Industry: Manufacturing (Packaging)
Services Provided: Communications Audit, Strategy and Recommendations
Background
A regional manufacturing company with a growing presence across Southeast Asia approached us to assess and improve their corporate communications. While they had made notable progress in external marketing—particularly in social media reach and PR visibility—they were facing recurring internal challenges that hampered consistency and alignment.
The objective was clear: to create a more cohesive communications strategy that bridged internal and external messaging, involved key departments and delivered measurable outcomes.
The Challenge
While the company had invested in external branding, we discovered that internal communication systems were ad hoc, siloed and often reactive. This led to:
- Lack of clarity on who was responsible for communications
- Poor planning and last-minute content creation
- Inconsistent updates across markets, especially for their overseas operations
- Missed opportunities to gather on-the-ground stories
- Minimal cross-departmental input (e.g., from Sales, Marketing and Quality teams)

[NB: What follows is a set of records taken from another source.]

(* ===== verification/IpAddr.v ===== *)
(** * IP addresses as text

    What the daemon uses of [std::net]: the parser and the printer of [IpAddr].  The parser
    is the recursive descent of the standard library: four decimal octets without leading
    zeros, or eight hexadecimal groups, one run of which may be left out as a double colon
    and the last two of which may be written as an IPv4 address.  The printer writes the
    longest run of zero groups as a double colon.  Shown: parsing inverts printing. *)

From S2P Require Import Prelude Text.

Open Scope Z_scope.

(** An address is its bits: 32 or 128 of them. *)
Inductive IpAddr := V4 (bits : Z) | V6 (bits : Z).
#[export] Instance IpAddr_eq_dec : EqDecision IpAddr.
Proof. solve_decision. Defined.

Definition ip_ok (ip : IpAddr) : Prop :=
  match ip with V4 b => 0 ≤ b < 2 ^ 32 | V6 b => 0 ≤ b < 2 ^ 128 end.

(** ** Parser

    A parser consumes a prefix of the text or fails. *)

Definition parser (A : Type) : Type := list ascii → option (A * list ascii).

Definition to_digit (radix : Z) (c : ascii) : option Z :=
  let v := Z.of_N (code c) in
  let d := if is_ascii_digit c then Some (v - 48)
           else if (97 <=? v) && (v <=? 122) then Some (v - 97 + 10)
           else if (65 <=? v) && (v <=? 90) then Some (v - 65 + 10)
           else None in
  match d with Some d => if d <? radix then Some d else None | None => None end.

At the same time, there was growing pressure to improve content quality, grow digital visibility, and support regional expansion through storytelling and thought leadership.
Key Performance Indicators (KPIs) We Evaluated
To guide our strategy, we identified internal and external KPIs to track over time:
- Employee awareness and feedback
- Open, read and click rates for internal emails
- Employee advocacy (e.g. employees sharing brand content)
- Engagement levels from employees of all levels
- Media outreach and PR traction
- Speed and quality of crisis communications
What Worked Well
Despite the challenges, the company did achieve encouraging results in some areas:
- Increased social media followers and brand reach
- Improved searchability and findability online
- More favorable PR coverage than two years prior
- Growing awareness of the need to align internal processes with external marketing
What Needed Improvement
We pinpointed key pain points in their content and communications processes:
- No shared calendar or event planning process
- Poor visibility into internal happenings— they had no communications manager so no one was tasked to share news and events
- Roles and responsibilities were unclear across markets and teams (and communications is the first to suffer)
- Little to no structured content from departments like Sales or Quality who were busy with their own problems and operations
- Overreliance on reactive social media updates which doesn’t augur well for a growing company
- Lack of attention to their overseas team and market despite their strategic importance
Our Recommendations & Strategic Proposals
We focused on building proactive systems that the internal team could implement and sustain. Key proposals included:
- Shared Google Calendar: Centralized event and content calendar for all departments so that everyone would know what was happening across the company
- Content Pillars: Documented “buckets” of content themes to guide planning so no more reactive posts
- Video Management: Appoint the communications person to manage their Youtube channel and delete irrelevant or old videos
- Website Management: The same communications person to coordinate with their outsourced web team to update their website with news within 24 hours
- Quarterly Planning Framework: Replace one-off communications projects with quarterly planning sessions
- Internal Comms Guidelines: Develop a guide—but also clarify who would champion and enforce them (and hire a proper communications manager or at least a communications executive)
- Email Marketing Revisited: Reevaluate email as a valuable touchpoint especially for stakeholder updates
- Monthly Content Collection: The communications manager must schedule monthly site visits to the relevant managers to collect stories, photos and updates
- Cross-Department Involvement: Involve managers from key departments in story generation
- Visual Updates: Use more images to increase engagement and this means appointing one person per department to be the photographer of the department
- Industry News : The communications person must share global trends and insights relevant to the manufacturing sector with their internal teams
Outcomes & What’s Next
Following our recommendations, the client began shifting from a reactive, fragmented approach to one that emphasized structure, collaboration and story ownership.
Moving forward, we see even greater potential in:
- Developing a communications training module for department heads
- Creating localized content plans for each market they are in
- Establishing monthly meetings between internal teams and communications manager
What Can You Learn From This?
This case serves as a powerful reminder that internal communications is the foundation upon which all external messaging is built particularly for SME companies. SME companies usually forget about communications until it is too late (when bad news hit the company and there is no single communications person to manage the internal and external communications). No amount of PR or digital marketing can help if you don’t begin with internal communications.
Whether you’re a manufacturing firm or a service-based business, your communications strategy will only succeed when your people—and your systems—are in sync.